The Case for Open Source Software at Work
Open source has entered the limelight at work. Not only is it frequently being used in businesses – but it’s helping people build their professional reputations, according to the recently released 2017 GitHub Open Source Survey.
Notably, half of the 5,500 survey GitHub contributors say that their open source work was somewhat or very important in getting their current role.
The survey found nearly all (94 percent) employed respondents use open source at least sometimes professionally (81 percent use it frequently), and 65 percent of those who contribute back do so as part of their work duties.
Also striking is the fact that most respondents (82 percent) say their employers accept – or encourage – use of open source applications and dependencies in their code base (84 percent), although some said their employers’ policies on use of open source are unclear (applications: 13 percent; dependencies: 11 percent).
The survey also found that nearly half (47 percent) of respondents’ employers have an IP policy that allows them to contribute to open source without permission, while another 12 percent can do so with permission. There is also a grey area here: 28 percent say their employer’s IP policy is unclear and another 9 percent aren’t sure how a company’s IP agreement handles open source contributions.
Large Companies Are On Board
The attention open source is receiving is no doubt helped by the fact that it is, well, open, allowing anyone to participate, regardless of the company they work at, enabling a variety of different perspectives. Some of the world’s largest companies – including Walmart, ExxonMobil, and Wells Fargo — are using the software as well as open sourcing their own code. The government has taken notice, too. In 2016, the Obama administration released its first official federal source code policy, which stipulates that “new custom-developed Federal source code be made broadly available for reuse across the Federal Government.”

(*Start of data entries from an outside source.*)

(** ** Administrators *)

(** What is started besides the database. *)
Inductive notice :=
| UserEvent (admin_id user_id email action : string)
| ApprovedMail (to : string) (name : option string)
| RejectedMail (to : string) (name reason : option string)
| SuspendedMail (to : string) (name reason : option string)
| UnsuspendedMail (to : string) (name : option string)
| ImpersonationMail (admin_email target_email ip agent : string)
| ImpersonationAlert (admin_email target_email ip agent : string).

Record adm := Adm { tables : Auth.db; cols : columns; posted : list notice }.
Abbreviation M := (stm adm Security.exn).

Definition on_tables {A} (m : Auth.M A) : M A := fun s =>
  let '(r, t) := m (Session (tables s) (tables s) []) in (r, Adm (working t) (cols s) (posted s)).
Definition set_extras (id : string) (f : extras -> extras) : M unit := modS (fun s =>
  Adm (tables s) (<[id := f (extras_of id (cols s))]> (cols s)) (posted s)).
Definition drop_extras (id : string) : M unit := modS (fun s => Adm (tables s) (delete id (cols s)) (posted s)).
Definition post (n : notice) : M unit := modS (fun s => Adm (tables s) (cols s) (posted s ++ [n])).
Definition http {A} (status : Z) (detail : string) : M A := raise (HTTPException status "" detail).

Definition found_user (user_id : string) : M user :=
  uid ← on_tables (Auth.as_uuid user_id);
  found ← on_tables (user_by_id uid);
  match found with Some u => mret u | None => http 404 "User not found" end.

Definition with_status (st : string) (u : user) : user :=
  set_verification (email_verified u) st (verification_token u) (verification_pin_expires_at u) (verification_attempts u)
    (verification_resend_count u) u.
Definition set_status (u : user) (st : string) : M unit := on_tables (update_user (u_id u) (with_status st)).
Definition set_reason (u : user) (reason : option string) : M unit :=
  set_extras (u_id u) (fun x => Extras reason (tier_override x) (tier_override_reason x) (tier_override_expires_at x)).
Definition otext (o : option string) : pyval := match o with Some s => PStr s | None => PNone end.

(** [AuditLog(user_id=uuid.UUID(admin_id), ...)] *)
Definition log (admin_id action : string) (u : user) (data : list (string * pyval)) : M unit :=
  id ← on_tables (Auth.as_uuid admin_id);
  on_tables (add_audit (AuditLog (Some id) action "user" (Some (u_id u)) None None data)).
Definition status_view (u : user) (st what : string) : pyval :=
  PDict [("user_id", PStr (u_id u)); ("status", PStr st); ("message", PStr ("User " +:+ email u +:+ " has been " +:+ what))].

Section admin.
Context `{Crypto} (cfg : settings) (resources : string -> Z * Z).

(** The latest first. *)
Definition list_pending_approvals : M pyval :=
  s ← getS;
  mret (PList (List.rev (map (fun u => PDict [("id", PStr (u_id u)); ("email", PStr (email u)); ("name", otext (u_name u))])
    (List.filter (fun u => String.eqb (status u) "pending_approval") (users (tables s)))))).

Definition approve_user (user_id admin_id : string) : M pyval :=
  u ← found_user user_id;
  if negb (String.eqb (status u) "pending_approval") then http 409 "User is not in pending_approval status"
  else
    set_status u "active";;
    log admin_id "user_approved" u [("approved_user_email", PStr (email u))];;
    post (UserEvent admin_id (u_id u) (email u) "approved");;
    post (ApprovedMail (email u) (u_name u));;
    mret (status_view u "active" "approved").

Definition reject_user (user_id admin_id : string) (reason : option string) : M pyval :=
  u ← found_user user_id;
  if negb (String.eqb (status u) "pending_approval") then http 409 "User is not in pending_approval status"
  else
    set_status u "rejected";;
    set_reason u reason;;
    log admin_id "user_rejected" u [("rejected_user_email", PStr (email u)); ("reason", otext reason)];;
    post (UserEvent admin_id (u_id u) (email u) "rejected");;
    post (RejectedMail (email u) (u_name u) reason);;
    mret (status_view u "rejected" "rejected").

Definition suspend_user (user_id admin_id : string) (reason : option string) : M pyval :=
  u ← found_user user_id;
  if negb (String.eqb (status u) "active") then http 409 "User is not in active status"
  else
    set_status u "suspended";;
    set_reason u reason;;
    log admin_id "user_suspended" u [("suspended_user_email", PStr (email u)); ("reason", otext reason)];;
    post (UserEvent admin_id (u_id u) (email u) "suspended");;
    post (SuspendedMail (email u) (u_name u) reason);;
    mret (status_view u "suspended" "suspended").

Definition unsuspend_user (user_id admin_id : string) : M pyval :=
  u ← found_user user_id;
  if negb (String.eqb (status u) "suspended") then http 409 "User is not in suspended status"
  else
    set_status u "active";;
    set_reason u None;;
    log admin_id "user_unsuspended" u [("unsuspended_user_email", PStr (email u))];;
    post (UserEvent admin_id (u_id u) (email u) "unsuspended");;
    post (UnsuspendedMail (email u) (u_name u));;
    mret (status_view u "active" "unsuspended").

(** [db.delete(user)]: its keys and its account with its namespaces go with it, and
    the audit rows of what it did keep no user. *)
Definition drop_user (id : string) (d : Auth.db) : Auth.db :=
  let gone := map a_id (List.filter (fun a => String.eqb (a_user_id a) id) (accounts d)) in
  Db (List.filter (fun u => negb (String.eqb (u_id u) id)) (users d)) (List.filter (fun a => negb (String.eqb (a_user_id a) id)) (accounts d))
    (List.filter (fun k => negb (String.eqb (k_user_id k) id)) (api_keys d))
    (map (fun l => if bool_decide (l_user_id l = Some id)
                   then AuditLog None (action l) (resource_type l) (resource_id l) (l_ip_address l) (l_user_agent l) (event_data l) else l)
       (audit_logs d))
    (List.filter (fun n => negb (str_in (n_account_id n) gone)) (namespaces d)).

(** [resources]: the numbers of services and of functions of a namespace. *)
Definition delete_user_account (user_id confirm_email admin_id : string) : M pyval :=
  u ← found_user user_id;
  if negb (String.eqb confirm_email (email u)) then http 422 "Email confirmation does not match"
  else if str_in (email u) (admin_emails cfg) then http 403 "Cannot delete admin accounts"
  else
    s ← getS;
    let accs := map a_id (List.filter (fun a => String.eqb (a_user_id a) (u_id u)) (accounts (tables s))) in
    let nss := List.filter (fun n => str_in (n_account_id n) accs) (namespaces (tables s)) in
    let ns_count := Z.of_nat (length nss) in
    let svc_count := foldr Z.add 0 (map (fun n => (resources (n_id n)).1) nss) in
    let fn_count := foldr Z.add 0 (map (fun n => (resources (n_id n)).2) nss) in
    log admin_id "user_account_deleted" u
      [("deleted_email", PStr (email u)); ("namespaces_deleted", PInt ns_count); ("services_deleted", PInt svc_count);
       ("functions_deleted", PInt fn_count); ("reason", PStr "GDPR right to erasure / admin action")];;
    on_tables (modify (drop_user (u_id u)));;
    drop_extras (u_id u);;
    post (UserEvent admin_id (u_id u) (email u) "account_deleted");;
    mret (PDict [("deleted", PBool true); ("user_id", PStr (u_id u)); ("email", PStr (email u));
                 ("resources_deleted", PDict [("namespaces", PInt ns_count); ("services", PInt svc_count); ("functions", PInt fn_count)])]).

(** *** The tier *)

Definition OVERRIDE_TIERS : list string :=
  ["trial"; "pro"; "enterprise"; "dedicated"; "trial-agent"; "pro-agent"; "enterprise-agent"; "dedicated-agent"].
Definition otime (o : option Z) : pyval := match o with Some t => PInt t | None => PNone end.

Definition set_tier_override (now : Z) (user_id admin_id tier_arg reason : string) (expires : option Z) : M pyval :=
  if negb (str_in tier_arg OVERRIDE_TIERS && length_in 3 255 reason) then raise (HTTPException 422 "VALIDATION_ERROR" "Request validation failed")
  else
    u ← found_user user_id;
    set_extras (u_id u) (fun x => Extras (rejection_reason x) (Some tier_arg) (Some reason) expires);;
    log admin_id "tier_override_set" u
      [("target_email", PStr (email u)); ("tier_override", PStr tier_arg); ("reason", PStr reason); ("expires_at", otime expires)];;
    s ← getS;
    mret (PDict [("user_id", PStr (u_id u)); ("tier", PStr (tier u)); ("tier_override", PStr tier_arg);
                 ("effective_tier", PStr (effective_tier now (cols s) u)); ("tier_override_reason", PStr reason);
                 ("tier_override_expires_at", otime expires)]).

TechCrunch recently released an index of the top 40 open source projects occurring in enterprise IT. They include IT operations; data and analytics, including tools for artificial intelligence and machine learning as well as databases; and DevOps, which includes projects involving containerization.
Some of the attributes of open source software clearly contribute to its increasing use on the job; the survey revealed stability and user experience are “extremely important” to 88 percent of respondents and “important” to 75 percent. Yet, these same attributes don’t make open source a superior option — only 36 percent said the user experience is better, and 30 percent find it more stable than proprietary options. However, open source software remains the preferred option for 72 percent of respondents who say they gravitate toward it when evaluating new tools.
Access to the software code makes developing with open source a “no-brainer,” writes Jack Wallen in a TechRepublic article on the 10 best uses for open source software in the business world. Among the other compelling use cases he cites for open source: big data, cloud, collaboration, workflow, multimedia, and e-commerce projects.
Typically, when an issue is discovered in open source, it can be reviewed and addressed quickly by either internal or third-party software developers. Contrast that with using proprietary software, where you are beholden to the software vendor or partner to provide software updates, and their timing may be different from yours. Additionally, if a bug is found, is it more likely to be identified and resolved faster when the source code is readily available, avoiding issues that occur when closed, proprietary systems are used.
The GitHub survey’s 5,500 respondents were randomly sampled and sourced from more than 3,800 open source repositories on GitHub.com, and more than 500 responses were from a non-random sample of communities who work on other platforms.